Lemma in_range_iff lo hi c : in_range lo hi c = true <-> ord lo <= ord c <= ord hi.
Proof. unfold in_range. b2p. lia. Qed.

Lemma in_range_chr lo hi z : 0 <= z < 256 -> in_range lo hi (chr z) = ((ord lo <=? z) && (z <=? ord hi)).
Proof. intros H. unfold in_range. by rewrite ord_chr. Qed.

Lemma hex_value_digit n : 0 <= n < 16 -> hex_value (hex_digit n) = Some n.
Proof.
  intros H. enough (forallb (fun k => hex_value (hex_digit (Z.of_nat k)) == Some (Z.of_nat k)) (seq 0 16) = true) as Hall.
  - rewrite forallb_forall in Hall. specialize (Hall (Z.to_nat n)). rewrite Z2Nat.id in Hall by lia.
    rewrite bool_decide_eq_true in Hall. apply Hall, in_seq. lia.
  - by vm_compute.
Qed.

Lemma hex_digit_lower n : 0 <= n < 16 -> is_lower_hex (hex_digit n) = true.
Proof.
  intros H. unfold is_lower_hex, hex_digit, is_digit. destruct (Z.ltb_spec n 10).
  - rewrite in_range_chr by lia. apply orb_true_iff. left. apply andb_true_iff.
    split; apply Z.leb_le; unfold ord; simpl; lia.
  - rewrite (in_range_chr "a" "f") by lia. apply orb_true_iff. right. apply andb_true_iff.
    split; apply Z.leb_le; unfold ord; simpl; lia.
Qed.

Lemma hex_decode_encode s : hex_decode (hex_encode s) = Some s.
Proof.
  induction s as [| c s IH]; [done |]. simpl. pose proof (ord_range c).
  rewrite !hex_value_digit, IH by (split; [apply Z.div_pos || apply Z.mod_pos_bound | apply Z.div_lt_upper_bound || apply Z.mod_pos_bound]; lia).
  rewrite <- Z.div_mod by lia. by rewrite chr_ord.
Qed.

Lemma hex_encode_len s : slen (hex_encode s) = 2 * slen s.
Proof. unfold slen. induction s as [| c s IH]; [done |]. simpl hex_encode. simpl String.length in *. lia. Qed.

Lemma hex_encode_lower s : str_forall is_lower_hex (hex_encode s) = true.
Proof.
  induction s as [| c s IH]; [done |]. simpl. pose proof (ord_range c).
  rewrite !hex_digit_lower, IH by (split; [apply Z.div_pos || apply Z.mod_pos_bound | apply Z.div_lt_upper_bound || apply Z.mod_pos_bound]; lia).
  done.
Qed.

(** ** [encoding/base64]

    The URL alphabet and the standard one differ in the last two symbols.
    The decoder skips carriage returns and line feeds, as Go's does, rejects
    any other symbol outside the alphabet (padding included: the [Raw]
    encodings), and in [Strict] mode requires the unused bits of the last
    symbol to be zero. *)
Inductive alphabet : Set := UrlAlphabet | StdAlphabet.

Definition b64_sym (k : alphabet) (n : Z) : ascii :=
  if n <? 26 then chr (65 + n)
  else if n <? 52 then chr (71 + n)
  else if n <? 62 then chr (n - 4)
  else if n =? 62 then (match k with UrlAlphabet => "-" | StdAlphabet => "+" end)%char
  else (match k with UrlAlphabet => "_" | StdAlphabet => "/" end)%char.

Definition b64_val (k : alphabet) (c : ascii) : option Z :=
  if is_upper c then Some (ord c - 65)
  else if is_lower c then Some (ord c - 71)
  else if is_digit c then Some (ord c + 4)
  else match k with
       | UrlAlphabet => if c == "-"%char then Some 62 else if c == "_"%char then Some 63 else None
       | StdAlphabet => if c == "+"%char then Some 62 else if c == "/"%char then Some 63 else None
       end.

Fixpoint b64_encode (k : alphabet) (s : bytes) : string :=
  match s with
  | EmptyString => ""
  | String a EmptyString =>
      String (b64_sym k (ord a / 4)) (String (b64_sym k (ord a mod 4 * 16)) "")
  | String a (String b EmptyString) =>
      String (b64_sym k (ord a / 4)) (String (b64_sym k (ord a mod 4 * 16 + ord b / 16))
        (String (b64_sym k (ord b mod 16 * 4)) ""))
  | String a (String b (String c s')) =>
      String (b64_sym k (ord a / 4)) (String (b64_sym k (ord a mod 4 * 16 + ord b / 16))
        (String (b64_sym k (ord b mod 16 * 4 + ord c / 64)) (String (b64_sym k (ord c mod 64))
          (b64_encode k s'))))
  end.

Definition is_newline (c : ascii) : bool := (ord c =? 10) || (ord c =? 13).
***
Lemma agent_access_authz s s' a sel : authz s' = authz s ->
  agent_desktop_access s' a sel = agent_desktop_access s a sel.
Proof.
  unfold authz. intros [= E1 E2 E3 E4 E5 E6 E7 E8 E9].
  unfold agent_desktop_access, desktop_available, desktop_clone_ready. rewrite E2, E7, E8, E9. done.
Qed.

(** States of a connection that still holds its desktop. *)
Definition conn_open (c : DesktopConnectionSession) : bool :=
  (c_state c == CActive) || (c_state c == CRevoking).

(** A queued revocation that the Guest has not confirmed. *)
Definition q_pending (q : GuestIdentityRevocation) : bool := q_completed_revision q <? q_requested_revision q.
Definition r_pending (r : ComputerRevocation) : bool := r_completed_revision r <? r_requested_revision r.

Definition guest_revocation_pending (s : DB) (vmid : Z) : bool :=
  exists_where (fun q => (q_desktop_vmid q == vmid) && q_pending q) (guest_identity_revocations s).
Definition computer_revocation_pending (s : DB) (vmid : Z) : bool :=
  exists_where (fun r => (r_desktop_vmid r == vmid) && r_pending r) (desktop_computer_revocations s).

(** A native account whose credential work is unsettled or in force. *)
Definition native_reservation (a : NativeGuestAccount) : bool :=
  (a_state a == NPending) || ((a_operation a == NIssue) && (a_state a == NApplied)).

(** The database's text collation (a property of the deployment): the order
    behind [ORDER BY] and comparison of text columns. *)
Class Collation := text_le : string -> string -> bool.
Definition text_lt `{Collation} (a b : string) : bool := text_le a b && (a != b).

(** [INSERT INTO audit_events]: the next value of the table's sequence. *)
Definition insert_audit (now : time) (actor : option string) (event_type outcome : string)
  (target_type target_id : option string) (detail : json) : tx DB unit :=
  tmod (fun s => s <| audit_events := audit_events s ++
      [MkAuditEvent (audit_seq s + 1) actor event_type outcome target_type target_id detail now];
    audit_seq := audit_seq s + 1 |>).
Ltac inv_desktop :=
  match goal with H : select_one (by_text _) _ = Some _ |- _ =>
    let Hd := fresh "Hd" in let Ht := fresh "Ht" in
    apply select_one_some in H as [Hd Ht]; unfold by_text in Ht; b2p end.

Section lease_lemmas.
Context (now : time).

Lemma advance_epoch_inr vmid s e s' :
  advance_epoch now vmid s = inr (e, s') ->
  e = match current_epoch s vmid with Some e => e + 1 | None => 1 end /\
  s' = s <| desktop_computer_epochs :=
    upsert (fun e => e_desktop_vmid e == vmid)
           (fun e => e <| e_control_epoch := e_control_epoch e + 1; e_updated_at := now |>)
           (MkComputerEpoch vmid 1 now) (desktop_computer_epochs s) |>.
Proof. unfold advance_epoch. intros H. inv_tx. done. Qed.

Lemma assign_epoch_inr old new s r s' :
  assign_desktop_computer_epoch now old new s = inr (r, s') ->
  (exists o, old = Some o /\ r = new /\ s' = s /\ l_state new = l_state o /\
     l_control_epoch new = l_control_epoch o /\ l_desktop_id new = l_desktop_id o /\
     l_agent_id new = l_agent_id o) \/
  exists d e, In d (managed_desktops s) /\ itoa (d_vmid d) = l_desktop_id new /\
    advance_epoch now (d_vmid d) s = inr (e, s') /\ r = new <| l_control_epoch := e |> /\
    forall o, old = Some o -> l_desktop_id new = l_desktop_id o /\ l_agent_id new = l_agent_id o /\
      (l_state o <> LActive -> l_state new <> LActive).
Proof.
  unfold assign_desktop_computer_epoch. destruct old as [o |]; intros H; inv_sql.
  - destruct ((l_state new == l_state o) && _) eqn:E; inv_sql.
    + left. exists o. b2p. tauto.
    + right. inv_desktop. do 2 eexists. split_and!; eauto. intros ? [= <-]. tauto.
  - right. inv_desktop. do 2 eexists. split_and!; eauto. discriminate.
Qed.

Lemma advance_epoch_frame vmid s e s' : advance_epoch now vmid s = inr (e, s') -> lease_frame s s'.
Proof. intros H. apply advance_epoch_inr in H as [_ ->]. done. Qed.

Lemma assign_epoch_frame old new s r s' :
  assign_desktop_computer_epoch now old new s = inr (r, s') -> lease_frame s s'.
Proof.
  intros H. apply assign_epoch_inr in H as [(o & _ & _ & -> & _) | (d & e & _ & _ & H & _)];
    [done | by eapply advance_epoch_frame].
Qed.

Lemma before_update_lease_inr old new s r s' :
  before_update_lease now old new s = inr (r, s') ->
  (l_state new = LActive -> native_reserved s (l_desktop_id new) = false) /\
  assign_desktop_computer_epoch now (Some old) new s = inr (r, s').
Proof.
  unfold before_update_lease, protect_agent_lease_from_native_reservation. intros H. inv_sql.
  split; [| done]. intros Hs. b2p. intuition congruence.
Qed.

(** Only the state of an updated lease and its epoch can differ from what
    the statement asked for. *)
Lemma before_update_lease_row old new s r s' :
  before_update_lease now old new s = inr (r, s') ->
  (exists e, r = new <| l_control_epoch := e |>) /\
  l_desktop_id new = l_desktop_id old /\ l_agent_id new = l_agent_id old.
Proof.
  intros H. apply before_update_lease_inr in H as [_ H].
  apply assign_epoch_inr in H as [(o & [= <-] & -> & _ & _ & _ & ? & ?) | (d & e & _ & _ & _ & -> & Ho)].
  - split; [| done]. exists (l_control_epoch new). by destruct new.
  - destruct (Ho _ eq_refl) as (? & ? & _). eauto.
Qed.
***
→ AIM OF THE EXERCISE
Transcribe, exactly and without additions, the lines of the records above, beginning with the line that contains "Lemma in_range_iff lo" and ending with the line that contains "- rewrite (in_range_chr", both included.

→ SOLUTION TO THIS TASK
Lemma in_range_iff lo hi c : in_range lo hi c = true <-> ord lo <= ord c <= ord hi.
Proof. unfold in_range. b2p. lia. Qed.

Lemma in_range_chr lo hi z : 0 <= z < 256 -> in_range lo hi (chr z) = ((ord lo <=? z) && (z <=? ord hi)).
Proof. intros H. unfold in_range. by rewrite ord_chr. Qed.

Lemma hex_value_digit n : 0 <= n < 16 -> hex_value (hex_digit n) = Some n.
Proof.
  intros H. enough (forallb (fun k => hex_value (hex_digit (Z.of_nat k)) == Some (Z.of_nat k)) (seq 0 16) = true) as Hall.
  - rewrite forallb_forall in Hall. specialize (Hall (Z.to_nat n)). rewrite Z2Nat.id in Hall by lia.
    rewrite bool_decide_eq_true in Hall. apply Hall, in_seq. lia.
  - by vm_compute.
Qed.

Lemma hex_digit_lower n : 0 <= n < 16 -> is_lower_hex (hex_digit n) = true.
Proof.
  intros H. unfold is_lower_hex, hex_digit, is_digit. destruct (Z.ltb_spec n 10).
  - rewrite in_range_chr by lia. apply orb_true_iff. left. apply andb_true_iff.
    split; apply Z.leb_le; unfold ord; simpl; lia.
  - rewrite (in_range_chr "a" "f") by lia. apply orb_true_iff. right. apply andb_true_iff.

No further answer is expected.